= What you are asked to do =
Below are some entries; report how many of their lines contain the word "isWhiteSpace", giving nothing besides the number.

** Records for processing follows **

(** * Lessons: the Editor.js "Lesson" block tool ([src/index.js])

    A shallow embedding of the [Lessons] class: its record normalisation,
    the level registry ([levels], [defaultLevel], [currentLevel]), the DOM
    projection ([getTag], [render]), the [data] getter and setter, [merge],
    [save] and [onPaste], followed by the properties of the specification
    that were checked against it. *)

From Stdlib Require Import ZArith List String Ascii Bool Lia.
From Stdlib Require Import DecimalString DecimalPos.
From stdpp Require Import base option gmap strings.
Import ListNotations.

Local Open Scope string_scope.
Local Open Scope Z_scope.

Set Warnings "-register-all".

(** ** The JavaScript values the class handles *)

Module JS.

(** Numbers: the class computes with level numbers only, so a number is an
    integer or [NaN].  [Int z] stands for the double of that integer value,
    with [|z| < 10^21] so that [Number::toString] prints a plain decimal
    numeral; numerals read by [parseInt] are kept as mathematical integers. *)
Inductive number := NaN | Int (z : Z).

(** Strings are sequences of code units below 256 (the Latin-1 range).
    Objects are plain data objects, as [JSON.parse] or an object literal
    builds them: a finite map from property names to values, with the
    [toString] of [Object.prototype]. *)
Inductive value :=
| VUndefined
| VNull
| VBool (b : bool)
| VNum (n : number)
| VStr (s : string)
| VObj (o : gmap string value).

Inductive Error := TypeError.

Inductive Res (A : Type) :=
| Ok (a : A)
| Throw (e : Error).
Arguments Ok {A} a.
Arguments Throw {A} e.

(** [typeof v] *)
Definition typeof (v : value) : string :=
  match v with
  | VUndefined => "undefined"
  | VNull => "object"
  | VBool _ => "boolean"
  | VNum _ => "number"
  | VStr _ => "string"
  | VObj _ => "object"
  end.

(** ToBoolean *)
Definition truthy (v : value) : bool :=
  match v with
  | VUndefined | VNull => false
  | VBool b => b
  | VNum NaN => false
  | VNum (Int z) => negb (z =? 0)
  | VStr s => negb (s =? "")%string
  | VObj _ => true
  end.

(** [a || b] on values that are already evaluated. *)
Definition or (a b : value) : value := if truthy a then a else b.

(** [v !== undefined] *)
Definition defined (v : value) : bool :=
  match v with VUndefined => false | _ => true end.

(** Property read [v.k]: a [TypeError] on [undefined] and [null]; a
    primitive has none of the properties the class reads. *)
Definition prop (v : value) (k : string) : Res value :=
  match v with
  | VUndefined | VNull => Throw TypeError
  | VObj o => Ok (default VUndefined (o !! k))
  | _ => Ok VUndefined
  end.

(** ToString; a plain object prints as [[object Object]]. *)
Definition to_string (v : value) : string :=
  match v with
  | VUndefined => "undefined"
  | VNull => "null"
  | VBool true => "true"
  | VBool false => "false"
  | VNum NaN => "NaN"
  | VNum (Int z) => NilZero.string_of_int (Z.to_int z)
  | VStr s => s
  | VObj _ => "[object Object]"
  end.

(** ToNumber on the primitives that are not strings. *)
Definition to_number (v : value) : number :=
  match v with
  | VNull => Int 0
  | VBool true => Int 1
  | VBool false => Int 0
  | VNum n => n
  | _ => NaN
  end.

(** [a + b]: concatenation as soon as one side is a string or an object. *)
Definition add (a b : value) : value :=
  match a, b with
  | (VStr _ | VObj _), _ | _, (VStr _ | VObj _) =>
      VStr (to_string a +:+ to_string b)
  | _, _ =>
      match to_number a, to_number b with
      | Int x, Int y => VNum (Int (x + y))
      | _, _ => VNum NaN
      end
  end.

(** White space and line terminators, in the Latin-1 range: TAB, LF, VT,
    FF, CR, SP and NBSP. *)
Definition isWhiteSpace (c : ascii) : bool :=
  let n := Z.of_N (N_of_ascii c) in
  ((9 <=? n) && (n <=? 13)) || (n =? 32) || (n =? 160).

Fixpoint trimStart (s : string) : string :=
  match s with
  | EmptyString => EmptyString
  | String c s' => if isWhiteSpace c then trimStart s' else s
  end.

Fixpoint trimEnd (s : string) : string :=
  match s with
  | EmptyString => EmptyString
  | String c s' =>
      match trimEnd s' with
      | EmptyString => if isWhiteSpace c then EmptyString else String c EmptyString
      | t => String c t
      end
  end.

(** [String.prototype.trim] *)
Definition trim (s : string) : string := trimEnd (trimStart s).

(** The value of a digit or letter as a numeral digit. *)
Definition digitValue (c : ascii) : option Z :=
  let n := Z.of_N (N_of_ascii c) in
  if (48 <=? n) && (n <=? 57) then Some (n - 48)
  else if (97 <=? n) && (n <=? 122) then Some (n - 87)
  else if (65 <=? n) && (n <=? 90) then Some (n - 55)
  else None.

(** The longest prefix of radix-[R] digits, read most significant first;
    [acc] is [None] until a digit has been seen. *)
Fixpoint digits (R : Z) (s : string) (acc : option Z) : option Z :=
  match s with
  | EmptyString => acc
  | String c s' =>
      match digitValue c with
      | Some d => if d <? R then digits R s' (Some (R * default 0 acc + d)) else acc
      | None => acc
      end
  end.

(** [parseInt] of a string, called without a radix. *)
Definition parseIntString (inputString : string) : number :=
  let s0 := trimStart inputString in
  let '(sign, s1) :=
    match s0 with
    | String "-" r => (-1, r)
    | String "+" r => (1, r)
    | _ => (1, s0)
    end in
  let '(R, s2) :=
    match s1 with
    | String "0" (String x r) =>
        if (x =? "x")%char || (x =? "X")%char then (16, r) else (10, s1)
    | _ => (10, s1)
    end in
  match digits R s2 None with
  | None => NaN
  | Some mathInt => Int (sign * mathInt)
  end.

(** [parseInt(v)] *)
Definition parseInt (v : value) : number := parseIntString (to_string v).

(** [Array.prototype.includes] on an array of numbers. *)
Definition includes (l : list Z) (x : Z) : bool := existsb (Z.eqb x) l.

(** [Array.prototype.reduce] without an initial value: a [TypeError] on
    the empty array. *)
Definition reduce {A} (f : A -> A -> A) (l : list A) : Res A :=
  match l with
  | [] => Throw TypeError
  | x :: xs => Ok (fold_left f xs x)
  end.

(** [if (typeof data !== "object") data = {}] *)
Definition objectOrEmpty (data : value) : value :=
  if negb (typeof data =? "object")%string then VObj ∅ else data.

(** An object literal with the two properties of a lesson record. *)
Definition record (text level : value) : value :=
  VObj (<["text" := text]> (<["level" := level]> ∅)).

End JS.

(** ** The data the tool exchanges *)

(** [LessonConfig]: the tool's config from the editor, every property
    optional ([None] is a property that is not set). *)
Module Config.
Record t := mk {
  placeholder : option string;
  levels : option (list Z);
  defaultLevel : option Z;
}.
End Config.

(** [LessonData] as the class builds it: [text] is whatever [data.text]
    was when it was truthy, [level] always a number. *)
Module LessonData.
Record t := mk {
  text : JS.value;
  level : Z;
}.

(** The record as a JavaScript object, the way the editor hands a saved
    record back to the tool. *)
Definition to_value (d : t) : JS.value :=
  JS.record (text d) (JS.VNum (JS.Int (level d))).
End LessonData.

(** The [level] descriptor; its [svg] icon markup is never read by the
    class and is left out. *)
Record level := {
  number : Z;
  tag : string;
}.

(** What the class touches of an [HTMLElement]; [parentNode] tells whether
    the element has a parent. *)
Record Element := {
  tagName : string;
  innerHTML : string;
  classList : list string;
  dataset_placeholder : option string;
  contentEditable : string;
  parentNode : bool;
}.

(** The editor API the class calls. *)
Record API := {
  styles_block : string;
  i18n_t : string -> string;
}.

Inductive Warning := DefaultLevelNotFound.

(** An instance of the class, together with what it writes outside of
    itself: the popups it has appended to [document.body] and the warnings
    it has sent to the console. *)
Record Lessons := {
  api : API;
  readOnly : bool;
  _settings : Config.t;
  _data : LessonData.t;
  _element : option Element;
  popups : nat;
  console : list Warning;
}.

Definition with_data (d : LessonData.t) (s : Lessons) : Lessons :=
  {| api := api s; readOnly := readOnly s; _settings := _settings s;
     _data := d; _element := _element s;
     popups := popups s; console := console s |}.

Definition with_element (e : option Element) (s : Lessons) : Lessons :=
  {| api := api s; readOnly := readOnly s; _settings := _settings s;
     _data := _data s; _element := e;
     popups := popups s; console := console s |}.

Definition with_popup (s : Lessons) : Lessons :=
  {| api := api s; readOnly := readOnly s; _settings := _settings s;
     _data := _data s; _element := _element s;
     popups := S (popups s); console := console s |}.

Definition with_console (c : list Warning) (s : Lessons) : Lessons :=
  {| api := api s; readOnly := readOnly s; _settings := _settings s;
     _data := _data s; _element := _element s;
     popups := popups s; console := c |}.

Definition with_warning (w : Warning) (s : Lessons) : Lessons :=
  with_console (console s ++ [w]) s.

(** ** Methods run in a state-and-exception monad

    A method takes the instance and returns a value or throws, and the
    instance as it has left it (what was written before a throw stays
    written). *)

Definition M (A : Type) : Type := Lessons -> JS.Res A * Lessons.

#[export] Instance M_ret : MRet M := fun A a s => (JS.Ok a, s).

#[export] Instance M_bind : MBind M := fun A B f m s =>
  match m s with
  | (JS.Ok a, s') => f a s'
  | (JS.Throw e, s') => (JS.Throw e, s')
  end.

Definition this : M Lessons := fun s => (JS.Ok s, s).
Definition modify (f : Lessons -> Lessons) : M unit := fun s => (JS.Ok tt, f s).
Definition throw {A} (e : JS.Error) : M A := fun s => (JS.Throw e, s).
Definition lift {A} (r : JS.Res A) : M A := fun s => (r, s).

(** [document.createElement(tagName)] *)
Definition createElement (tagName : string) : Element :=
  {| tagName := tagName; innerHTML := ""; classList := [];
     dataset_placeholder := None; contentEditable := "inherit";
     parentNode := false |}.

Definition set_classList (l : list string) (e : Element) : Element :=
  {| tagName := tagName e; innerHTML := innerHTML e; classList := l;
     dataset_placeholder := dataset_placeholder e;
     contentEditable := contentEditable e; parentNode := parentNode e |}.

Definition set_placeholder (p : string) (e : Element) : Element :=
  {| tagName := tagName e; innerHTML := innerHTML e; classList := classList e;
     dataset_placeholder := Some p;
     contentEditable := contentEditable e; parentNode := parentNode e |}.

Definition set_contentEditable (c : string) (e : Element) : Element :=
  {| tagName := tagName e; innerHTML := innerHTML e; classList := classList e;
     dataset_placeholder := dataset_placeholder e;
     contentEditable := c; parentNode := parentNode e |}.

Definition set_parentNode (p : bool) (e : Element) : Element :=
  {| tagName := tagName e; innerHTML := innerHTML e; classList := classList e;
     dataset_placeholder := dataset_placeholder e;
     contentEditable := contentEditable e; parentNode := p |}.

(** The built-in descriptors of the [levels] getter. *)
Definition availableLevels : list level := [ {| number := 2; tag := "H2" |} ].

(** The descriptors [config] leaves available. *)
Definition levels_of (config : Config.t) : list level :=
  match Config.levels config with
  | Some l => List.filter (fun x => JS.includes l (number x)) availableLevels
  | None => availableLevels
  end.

** End of Records for processing **

= Task answer =
3